Sunday, August 21, 2016

Caorunn Gin with George Mackay Brown

My first brush with Caorunn gin was in Aberdeen airport, my sister bought a bottle when we were en route to Shetland for a family visit. We drank it with enthusiasm, and on the way back I bought more, it's been a favourite ever since. (Which was helpful when we first got it at work, the rep was so pleased with my enthusiasm he gave me another bottle - he's a lovely man).

Caorunn is made in Scotland, specifically at the Balmenach distillery in the Cairngorms, where they can draw on a long history of distilling. The name is Gaelic for rowan berry - which is one of the botanicals, rowan's have all sorts of mythology and folklore attached to them (planted next to a house they're meant to keep witches and other evil spirits away). The five sided bottle is inspired by Scottish Art Nouveau, and the five pointed star shape on it references the five specifically Scottish botanicals which also include heather and bog myrtle. This is a product that celebrates its provenance, it's also really good.

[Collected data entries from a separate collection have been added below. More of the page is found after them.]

(* ===== verification/Discipline.v ===== *)
(** * Which effects a program may have

    [only P p]: every effect of [p], whatever the answers, satisfies [P]. It is
    a property of the program's text, so it is proved by going through it; its
    executions then have only such events. *)

From stdpp Require Import gmap.
From S2P Require Import Prelude GoLib Domain Sql Effects.

Definition EffPred : Type := ∀ X, Eff X → Prop.

(** A predicate given by a test. *)
Definition test (b : ∀ X, Eff X → bool) : EffPred := λ X e, b X e = true.

Fixpoint only (P : EffPred) {A} (p : prog A) : Prop :=
  match p with
  | Ret _ => True
  | Vis e k => P _ e ∧ ∀ x, only P (k x)
  end.

Lemma only_ret P {A} (a : A) : only P (Ret a).
Proof. done. Qed.

Lemma only_bind P {A B} (p : prog A) (f : A → prog B) :
  only P p → (∀ a, only P (f a)) → only P (bind p f).
Proof.
  intros Hp Hf. induction p as [a|X e k IH]; [apply Hf|]. destruct Hp as [He Hk]. cbn.
  split; [done|]. intros x. apply IH, Hk.
Qed.

Lemma only_do P {X} (e : Eff X) : P _ e → only P (do e).
Proof. by split. Qed.

Lemma only_for_range P {A} (l : list A) body : (∀ x, only P (body x)) → only P (for_range l body).
Proof. intros H. induction l as [|x l IH]; [done|]. cbn. apply only_bind; [apply H|]. by intros _. Qed.

Lemma only_weaken (P Q : EffPred) {A} (p : prog A) :
  (∀ X (e : Eff X), P _ e → Q _ e) → only P p → only Q p.
Proof.
  intros HPQ. induction p as [a|X e k IH]; [done|]. intros [He Hk]. split; [by apply HPQ|].
  intros x. by apply IH.
Qed.

Definition event_ok (P : EffPred) (ev : Event) : Prop := match ev with Ev e _ => P _ e end.

Lemma exec_only {S : Services} P {A} (p : prog A) w tr a w' :
  only P p → exec p w tr a w' → Forall (event_ok P) tr.
Proof.
  revert w tr. induction p as [b|X e k IH]; intros w tr Hp H.
  - by destruct H as (-> & _).
  - destruct Hp as [He Hk]. destruct H as (x & w1 & tr1 & -> & _ & H).
    constructor; [done|]. by eapply IH.
Qed.

(** Go through a program: binds, effects, and the branches on answers. *)
Create HintDb discipline.
#[export] Hint Resolve only_ret : discipline.

Ltac only_step :=
  first
    [ solve [eauto with discipline]
    | apply only_bind; [|intros ?]
    | apply only_do; reflexivity
    | apply only_for_range; intros ?
    | match goal with
      | |- only _ (match ?x with _ => _ end) => destruct x
      end ].

Ltac only_go := repeat only_step.

(** ** Disciplines *)

(** Only the database, the clock and the UUID generator. *)
Definition db_effect : EffPred := test (λ _ e,
  match e with Pg _ | Now | NewV7 => true | _ => false end).

(** Nothing that changes state: queries, and time passing. *)
Definition is_select (s : Stmt) : bool := match s with SSelect _ _ _ _ _ => true | _ => false end.

Definition pg_reads {X} (e : PgE X) : bool :=
  match e with
  | PgExec s _ | PgQueryRow s _ | PgQuery s _ => is_select s
  | _ => false
  end.

Definition read_effect : EffPred := test (λ _ e,
  match e with
  | Pg e => pg_reads e
  | Now | NewV7 | Ping _ => true
  | _ => false
  end).

(** Only Redis. *)
Definition redis_effect : EffPred := test (λ _ e, match e with Rd _ | Now => true | _ => false end).

(** No call of the webhook. *)
Definition no_post : EffPred := test (λ _ e, match e with HttpPost _ _ => false | _ => true end).

(** No panic. *)
Definition no_panic : EffPred := test (λ _ e, match e with Panic => false | _ => true end).

(** The calls of the webhook in a run: URL, payload and answer. *)
Definition posts (tr : list Event) : list (string * list (string * string) * HttpRes) :=
  omap (λ ev, match ev with
              | @Ev X e x => match e in Eff Y return Y → option _ with
                             | HttpPost url pl => λ x, Some (url, pl, x)
                             | _ => λ _, None
                             end x
              end) tr.

Lemma posts_app tr1 tr2 : posts (tr1 ++ tr2) = posts tr1 ++ posts tr2.
Proof. apply omap_app. Qed.

Lemma posts_none tr : Forall (event_ok no_post) tr → posts tr = [].
Proof.
  unfold posts. induction 1 as [|[X e x] tr He _ IH]; [done|]. cbn. rewrite IH.
  by destruct e.
Qed.

Lemma exec_no_posts {S : Services} {A} (p : prog A) w tr a w' :
  only no_post p → exec p w tr a w' → posts tr = [].
Proof. intros Hp H. eapply posts_none, exec_only; done. Qed.

(** ** What a disciplined run changes *)

Section Frames.
Context {S : Services} {HS : ServicesOk S} {HO : SentOnce S}.

(** A run that only uses the database keeps everything else. *)
Lemma select_keeps X (e : PgE X) w x w' :
  pg_reads e = true → pg_doc e w x w' → db_ok (w_db w) →
  w_db w' = w_db w ∧ w_redis w' = w_redis w ∧ w_hub w' = w_hub w ∧ w_txs w' = w_txs w.
Proof.
  assert (Hst : ∀ s args res, is_select s = true → statement s args w res w' → db_ok (w_db w) →
    w_db w' = w_db w ∧ w_redis w' = w_redis w ∧ w_hub w' = w_hub w ∧ w_txs w' = w_txs w).
  { intros s args res Hs (t & db' & _ & Hstep & ->) Hok. cbn. split; [|done].
    destruct s; try discriminate Hs.
    inversion Hstep as [n rows db2 ins tn He| | | |n rows db2 ins tn msg He]; subst; try done;
      by inversion He. }
  destruct e; try discriminate; [intros Hr (res & Hs & _) Hok; by eapply Hst..|].
  intros Hr (res & w1 & Hs & _ & Hw) Hok. destruct Hw as [->|[_ ->]]; [by eapply Hst|].
  by destruct Hs as (t & db' & _ & _ & ->).
Qed.

Lemma read_keeps {A} (p : prog A) w tr a w' :
  only read_effect p → exec p w tr a w' → db_ok (w_db w) →
  w_db w' = w_db w ∧ w_redis w' = w_redis w ∧ w_hub w' = w_hub w ∧ w_txs w' = w_txs w.
Proof.
  revert w tr. induction p as [b|X e k IH]; intros w tr Hp H Hok.
  - by destruct H as (_ & _ & ->).
  - destruct Hp as [He Hk]. destruct H as (x & w1 & tr1 & _ & Hs & H).
    assert (Hw : w_db w1 = w_db w ∧ w_redis w1 = w_redis w ∧ w_hub w1 = w_hub w ∧
                 w_txs w1 = w_txs w).
    { unfold read_effect, test in He. destruct e; try discriminate He.
      - apply postgres_doc in Hs. by eapply select_keeps.
      - apply clock_doc in Hs as [_ ->]. done.
      - apply uuid_doc in Hs as ->. done.
      - apply ping_doc in Hs as (t & _ & ->). done. }
    destruct Hw as (E1 & E2 & E3 & E4). rewrite <- E1 in Hok.
    destruct (IH x w1 tr1 (Hk x) H Hok) as (-> & -> & -> & ->). done.
Qed.

Lemma redis_keeps {A} (p : prog A) w tr a w' :
  only redis_effect p → exec p w tr a w' →
  w_db w' = w_db w ∧ w_hub w' = w_hub w ∧ w_txs w' = w_txs w ∧ w_clock w ≤ w_clock w'.
Proof.
  revert w tr. induction p as [b|X e k IH]; intros w tr Hp H.
  - by destruct H as (_ & _ & ->).
  - destruct Hp as [He Hk]. destruct H as (x & w1 & tr1 & _ & Hs & H).
    assert (Hw : w_db w1 = w_db w ∧ w_hub w1 = w_hub w ∧ w_txs w1 = w_txs w ∧
                 w_clock w ≤ w_clock w1).
    { unfold redis_effect, test in He. destruct e; try discriminate He.
      - apply redis_only in Hs as ->. done.
      - apply clock_doc in Hs as [? ->]. done. }
    destruct (IH x w1 tr1 (Hk x) H) as (-> & -> & -> & ?). intuition lia.
Qed.
End Frames.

The result is a clean crisp gin in the London style with a nice balance between spice, citrus, and juniper. It makes an excellent G&T, and is a good all round cocktail gin - garnish wise Caorunn suggest red apples (apples are another botanical) and they also have This recipe for a winter toddy with apple juice, port, bitters, lemon juice, and sugar. It's one I'll be trying.

I think someone has just started making gin in Orkney, but until I get to try it, and despite gin not being the first drink I'd associate with George Mackay Brown (that would be whisky) the personality of Caorunn seems well suited to his work. He said of himself that "I sometimes see my task as poet and storyteller, to rescue the centuries treasure before it is to late. It is as though the past is a great ship that has gone ashore, and archivist and writer must gather as much of the rich squandered cargo as they can".

It's what he does time and again in his short story collections along with celebrating the landscape and the seasons. In its own way Caorunn does that too with all the ways it references its Scottish origins, along with the hint of ancient folklore tied up in those botanicals. Not that there's anything nostalgic about this gin - it's more a sense that it celebrates where it's come from. Anyway, it seems perfect, especially in toddy form, to enjoy with Mackay Brown's stories of Orkney life - especially when the wind blows and the rain chucks it down outside (as it is tonight).